リスティは引き出しから書類の束を取り出すとシルフィに手渡した。
「悪魔がどこから来たかはまだ不明だね。でも、どうやら組織がかかわってるのは間違いないんじゃないかな。
いや、もしかしたら、もっと質が悪いのがかかわってるかもしれないね。」
リスティはそういってシルフィの前に座る。シルフィは手渡された書類に目を通していく。そしてある一枚で手が止まった。
「これって・・・。」
リスティはそれを手に取るとああ、これねと言って説明する。
「未確認なんだけど、来月行われるクリステラソングスクールのライブで来日するティオレ・クリステラとフィアッセ・クリステラを
狙っているっていう情報があるんだ。それはこっちで処理するから、気にしなくていいよ。」
シルフィはその説明にそうですかとだけ返事をした。
(フィアッセさんを狙ってる・・・・?無関係・・・とはいえないね。悪魔と関係なくてもさ。)

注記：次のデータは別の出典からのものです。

(* ===== verification/RejectionSampler.v ===== *)
(** * The rejection sampler

    [vllm/v1/sample/rejection_sampler.py]: the tokens that a target model accepts
    of a draft.  The Triton kernels run over flat arrays, one program per request
    or per request and position; the programs of a launch run one after the other,
    in any order. *)

From Stdlib Require Import QArith_base.
From S2P Require Import Prelude Numbers NumPy Request EncoderCache Scheduler BlockTable InputBatch ModelRunner Sampler.

Definition GREEDY_TEMPERATURE : Q := -1 # 1.
Definition MAX_SPEC_LEN : nat := 32.

(** [SpecDecodeMetadata.max_spec_len] *)
Definition max_spec_len (m : SpecDecodeMetadata) : nat := max_list (sd_num_draft_tokens m).

(** What is called of torch's generators and of Triton. *)
Class Kernels := {
  next_power_of_2 : nat -> nat;
  tl_argmax : list float -> nat;
  rand : nat -> list Q;
  uniform_ : nat -> nat -> list Q;
  recovery_exponential : nat -> nat -> list (list Q);
  recovery_exponential_ : nat -> nat -> list Q;
  grid : nat -> list nat;
  grid2 : nat -> nat -> list (nat * nat);
}.

Section RejectionSampler.
Context `{T : Torch} `{TR : TorchRows} `{K : Kernels}.

(** ** Memory *)

(** [tl.load] and [tl.store] at an address computed from a token id. *)
Definition tl_load {A} (buf : list A) (i : Z) : result A :=
  if (i <? 0)%Z then Err IndexError else np_get buf (Z.to_nat i).

Definition tl_store {A} (i : Z) (x : A) (buf : list A) : result (list A) :=
  if (i <? 0)%Z then Err IndexError else np_put (Z.to_nat i) x buf.

(** A block of a row; the places behind the row are masked. *)
Definition load_row {A} (buf : list A) (row vocab_size : nat) : list A := take vocab_size (drop (row * vocab_size) buf).

(** The first lines of every kernel: where the tokens of the request start, and how
    many there are. *)
Definition program_range (cu : list nat) (req_idx : nat) : result (nat * nat) :=
  start_idx ← (if req_idx =? 0 then Ok 0 else np_get cu (req_idx - 1));
  end_idx ← np_get cu req_idx;
  Ok (start_idx, end_idx - start_idx).

(** ** The kernels *)

(** The loop of both sampling kernels: [choose] gives the token at a position and
    whether the draft is rejected there. *)
Definition sample_pos (choose : nat -> result (Z * bool)) (row : nat) (a : list Z * bool) (pos : nat) : result (list Z * bool) :=
  let '(out, rejected) := a in
  if rejected : bool then Ok (out, true)
  else
    '(token_id, rejected) ← choose pos;
    out ← np_put (row + pos) token_id out;
    Ok (out, rejected).

Definition sample_row (choose : nat -> result (Z * bool)) (row num_draft_tokens : nat) (bonus : result Z) (out : list Z) : result (list Z) :=
  '(out, rejected) ← foldM (sample_pos choose row) (out, false) (seq 0 num_draft_tokens);
  if rejected : bool then Ok out
  else
    bonus_token_id ← bonus;
    np_put (row + num_draft_tokens) bonus_token_id out.

Definition greedy_choice (draft_token_ids target_argmax : list Z) (start_idx pos : nat) : result (Z * bool) :=
  draft_token_id ← np_get draft_token_ids (start_idx + pos);
  target_argmax_id ← np_get target_argmax (start_idx + pos);
  Ok (target_argmax_id, negb (draft_token_id =? target_argmax_id)%Z).

Definition rejection_greedy_sample_kernel (cu : list nat) (draft_token_ids target_argmax bonus_token_ids : list Z) (is_greedy : option (list bool))
    (max_spec_len : nat) (out : list Z) (req_idx : nat) : result (list Z) :=
  greedy ← (match is_greedy with None => Ok true | Some l => np_get l req_idx end);
  if negb greedy then Ok out
  else
    '(start_idx, n) ← program_range cu req_idx;
    sample_row (greedy_choice draft_token_ids target_argmax start_idx) (req_idx * (max_spec_len + 1)) n (np_get bonus_token_ids req_idx) out.

Definition accepts_draft (draft_prob : Q) (target_prob : float) (uniform_prob : Q) : bool :=
  negb (Qle_bool draft_prob 0) && fle (Fin uniform_prob) (fdiv target_prob draft_prob).

Definition random_choice (draft_token_ids : list Z) (draft_probs : option (list Q)) (target_probs : list float) (recovered_token_ids : list Z) (uniform_probs : list Q)
    (vocab_size start_idx pos : nat) : result (Z * bool) :=
  draft_token_id ← np_get draft_token_ids (start_idx + pos);
  let i := (Z.of_nat ((start_idx + pos) * vocab_size) + draft_token_id)%Z in
  draft_prob ← (match draft_probs with None => Ok 1%Q | Some p => tl_load p i end);
  target_prob ← tl_load target_probs i;
  uniform_prob ← np_get uniform_probs (start_idx + pos);
  if accepts_draft draft_prob target_prob uniform_prob then Ok (draft_token_id, false)
  else
    token_id ← np_get recovered_token_ids (start_idx + pos);
    Ok (token_id, true).

Definition rejection_random_sample_kernel (cu : list nat) (draft_token_ids : list Z) (draft_probs : option (list Q)) (target_probs : list float)
    (bonus_token_ids recovered_token_ids : list Z) (uniform_probs : list Q) (is_greedy : list bool) (max_spec_len vocab_size : nat)
    (out : list Z) (req_idx : nat) : result (list Z) :=
  greedy ← np_get is_greedy req_idx;
  if (greedy : bool) then Ok out
  else
    '(start_idx, n) ← program_range cu req_idx;
    sample_row (random_choice draft_token_ids draft_probs target_probs recovered_token_ids uniform_probs vocab_size start_idx)
      (req_idx * (max_spec_len + 1)) n (np_get bonus_token_ids req_idx) out.

(** A block of [MAX_NUM_TOKENS] stores, masked behind the request's tokens. *)
Definition expand_kernel {A} (input : list A) (cu : list nat) (replace : A -> A) (max_num_tokens : nat) (out : list A) (req_idx : nat) : result (list A) :=
  '(start_idx, num_tokens) ← program_range cu req_idx;
  src_val ← np_get input req_idx;
  foldM (fun out offset => if offset <? num_tokens then np_put (start_idx + offset) (replace src_val) out else Ok out) out (seq 0 max_num_tokens).

(** Of the padding the quotient is zero: 0 divided by -inf. *)
Definition recovered_id (prob : list float) (q : list Q) (vocab_size : nat) : Z :=
  Z.of_nat (tl_argmax (zip_with fdiv prob q ++ replicate (next_power_of_2 vocab_size - vocab_size) (Fin 0))).

(** What the target gives a token beyond the draft. *)
Definition beyond_draft (target_prob : float) (draft_prob : Q) : float :=
  let d := fadd target_prob (- draft_prob) in if fle (Fin 0) d then d else Fin 0.

(** Without draft probabilities the draft token's own probability is put to zero
    in the target's memory, and put back afterwards. *)
Definition sample_recovered_tokens_kernel (cu : list nat) (draft_token_ids : list Z) (draft_probs : option (list Q)) (q : list (list Q)) (vocab_size : nat)
    (m : list Z * list float) (program : nat * nat) : result (list Z * list float) :=
  let '(out, target_probs) := m in
  let '(req_idx, pos) := program in
  '(start_idx, n) ← program_range cu req_idx;
  if n <=? pos then Ok m
  else
    noise ← np_get q req_idx;
    match draft_probs with
    | None =>
        draft_token_id ← np_get draft_token_ids (start_idx + pos);
        let i := (Z.of_nat ((start_idx + pos) * vocab_size) + draft_token_id)%Z in
        orig_prob ← tl_load target_probs i;
        target_probs ← tl_store i (Fin 0) target_probs;
        out ← np_put (start_idx + pos) (recovered_id (load_row target_probs (start_idx + pos) vocab_size) noise vocab_size) out;
        target_probs ← tl_store i orig_prob target_probs;
        Ok (out, target_probs)
    | Some p =>
        let prob := zip_with beyond_draft (load_row target_probs (start_idx + pos) vocab_size) (load_row p (start_idx + pos) vocab_size) in
        out ← np_put (start_idx + pos) (recovered_id prob noise vocab_size) out;
        Ok (out, target_probs)
    end.

(** ** The functions that launch them *)

Definition expand_batch_to_tokens {A} (x : list A) (cu : list nat) (expanded_x : list A) (replace : A -> A) : result (list A) :=
  _ ← py_assert (length cu =? length x);
  foldM (expand_kernel x cu replace MAX_SPEC_LEN) expanded_x (grid (length x)).

(** One request: its own generator overwrites its numbers. *)
Definition uniform_step (generators : gmap nat nat) (a : list Q * nat) (x : nat * nat) : list Q * nat :=
  let '(probs, start_idx) := a in
  let '(req_idx, n) := x in
  if n =? 0 then a
  else (match generators !! req_idx with None => probs | Some g => list_inserts start_idx (uniform_ g n) probs end, start_idx + n).

Definition generate_uniform_probs (num_tokens : nat) (num_draft_tokens : list nat) (generators : gmap nat nat) : list Q :=
  (foldl (uniform_step generators) (rand num_tokens, 0) (imap pair num_draft_tokens)).1.

Definition noise_step (num_draft_tokens : list nat) (vocab_size : nat) (q : list (list Q)) (x : nat * nat) : result (list (list Q)) :=
  let '(i, g) := x in
  n ← np_get num_draft_tokens i;
  if 0 <? n then np_put i (recovery_exponential_ g vocab_size) q else Ok q.

Definition sample_recovered_tokens (max_spec_len : nat) (num_draft_tokens cu : list nat) (draft_token_ids : list Z) (draft_probs : option (list Q))
    (target_probs : list float) (vocab_size : nat) (generators : gmap nat nat) : result (list Z * list float) :=
  let batch_size := length num_draft_tokens in
  q ← foldM (noise_step num_draft_tokens vocab_size) (recovery_exponential batch_size vocab_size) (map_to_list generators);
  foldM (sample_recovered_tokens_kernel cu draft_token_ids draft_probs q vocab_size)
    (empty_ints (length draft_token_ids), target_probs) (grid2 batch_size max_spec_len).

(** The rows of the answer, each of [max_spec_len + 1] tokens. *)
Definition rows_of (batch_size width : nat) (out : list Z) : list (list Z) := (fun i => take width (drop (i * width) out)) <$> seq 0 batch_size.

(** A batch that is at once all greedy and all random would give the last kernel no
    [is_greedy] to load from. *)
Definition rejection_sample (draft_token_ids : list Z) (num_draft_tokens : list nat) (max_spec_len : nat) (cu : list nat) (draft_probs : option (list (list Q)))
    (target_probs : tensor) (vocab_size : nat) (bonus_token_ids : list Z) (md : SamplingMetadata) : result (list (list Z)) :=
  let batch_size := length num_draft_tokens in
  let num_tokens := length draft_token_ids in
  let draft_probs := fmap (M := option) (fun p => mjoin p) draft_probs in
  _ ← py_assert (length target_probs =? num_tokens);
  let out := replicate (batch_size * (max_spec_len + 1)) PLACEHOLDER_TOKEN_ID in
  is_greedy ← (if m_all_greedy md then Ok None
    else t ← of_option TypeError (m_temperature md); Ok (Some (fmap (M := list) (fun x => Qeq_bool x GREEDY_TEMPERATURE) t)));
  out ← (if m_all_random md then Ok out
    else foldM (rejection_greedy_sample_kernel cu draft_token_ids (fmap (M := list) (fun row => Z.of_nat (row_argmax row)) target_probs) bonus_token_ids is_greedy max_spec_len) out (grid batch_size));
  match is_greedy with
  | None => if m_all_random md then Err TypeError else Ok (rows_of batch_size (max_spec_len + 1) out)
  | Some is_greedy =>
      let uniform_probs := generate_uniform_probs num_tokens num_draft_tokens (m_generators md) in
      '(recovered, target_probs) ← sample_recovered_tokens max_spec_len num_draft_tokens cu draft_token_ids draft_probs (mjoin target_probs) vocab_size (m_generators md);
      out ← foldM (rejection_random_sample_kernel cu draft_token_ids draft_probs target_probs bonus_token_ids recovered uniform_probs is_greedy max_spec_len vocab_size)
        out (grid batch_size);
      Ok (rows_of batch_size (max_spec_len + 1) out)
  end.

(** The logits, if all requests are greedy, else probabilities. *)
Definition compute_probs (vocab_size : nat) (logits : tensor) (cu : list nat) (md : SamplingMetadata) : result tensor :=
  if m_all_greedy md then Ok logits
  else
    let num_tokens := length logits in
    t ← of_option AttributeError (m_temperature md);
    temperature ← expand_batch_to_tokens t cu (empty_floats num_tokens) (fun x => if Qeq_bool x GREEDY_TEMPERATURE then 1%Q else x);
    logits ← apply_temperature temperature logits;
    top_k ← (match m_top_k md with None => Ok None | Some k => l ← expand_batch_to_tokens k cu (empty_ints num_tokens) Datatypes.id; Ok (Some l) end);
    top_p ← (match m_top_p md with None => Ok None | Some p => l ← expand_batch_to_tokens p cu (empty_floats num_tokens) Datatypes.id; Ok (Some l) end);
    logits ← apply_top_k_top_p vocab_size top_k top_p logits;
    Ok (fmap (M := list) (fun row => fmap (M := list) Fin (row_softmax row)) logits).

(** [RejectionSampler.forward] *)
Definition rejection_forward (m : SpecDecodeMetadata) (draft_probs : option (list (list Q))) (target_logits : tensor) (vocab_size : nat)
    (bonus_token_ids : list Z) (md : SamplingMetadata) : result (list (list Z)) :=
  _ ← py_assert (max_spec_len m <=? MAX_SPEC_LEN);
  target_probs ← compute_probs vocab_size target_logits (cu_num_draft_tokens m) md;
  rejection_sample (draft_token_ids m) (sd_num_draft_tokens m) (max_spec_len m) (cu_num_draft_tokens m) draft_probs target_probs vocab_size bonus_token_ids md.

(** [execute_model], from the logits to the sampled tokens *)
Definition sample_tokens (vocab_size : nat) (md : SamplingMetadata) (past : list (list Z)) (spec : option SpecDecodeMetadata) (logits : tensor) :
    result (list (list Z) * option LogprobsRows) :=
  match spec with
  | None =>
      '(sampled, logprobs) ← forward vocab_size md past logits;
      Ok (fmap (M := list) (fmap (M := list) Z.of_nat) sampled, logprobs)
  | Some m =>
      bonus_logits ← np_take logits (bonus_logits_indices m);
      '(bonus, logprobs) ← forward vocab_size md past bonus_logits;
      target_logits ← np_take logits (target_logits_indices m);
      out ← rejection_forward m None target_logits vocab_size (mjoin (fmap (M := list) (fmap (M := list) Z.of_nat) bonus)) md;
      Ok (out, logprobs)
  end.
End RejectionSampler.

シルフィはそう思いながら一通りの書類に目を通すとそれをリスティに返して周りを見回す。
リスティはシルフィが何かを探しているのか気がついたのか立ち上がるとシルフィの前の机に大きさ1,2メートルほどの細長い木箱を置く。
「シルフィが頼んでたものだよ。全く、鎌倉時代の書物にあるこれを探してくれっていわれたときは正気かよって思ったよ。
まあ、見つかったっていうのも驚きだけどね。」
シルフィはリスティの言葉を聴きながらその箱を開ける。そこにあったのは二振りの日本刀だった。大きさは柄含めて1メートルほど。
ヤシャよりも短めである。
「キミなら見てわかるだろうけど手前が神威(かむい)、もうひとつが神無(かむな)だ。」
リスティは説明ついでにそういった。シルフィは二振りともまとめて持つと腰のベルトにさして一振りずつ抜き放つ。
神無は普通の日本刀の形だが、神威は反りがなく、鋒両刃作(きっさきもろはづくり)と呼ばれる特殊な形をしている。
「うん。これこれ。これじゃないと、御神の剣は習得できないね。」
シルフィはそういうと神威を振り上げる。当然振り下ろされるわけだが、その剣閃は目に映らない。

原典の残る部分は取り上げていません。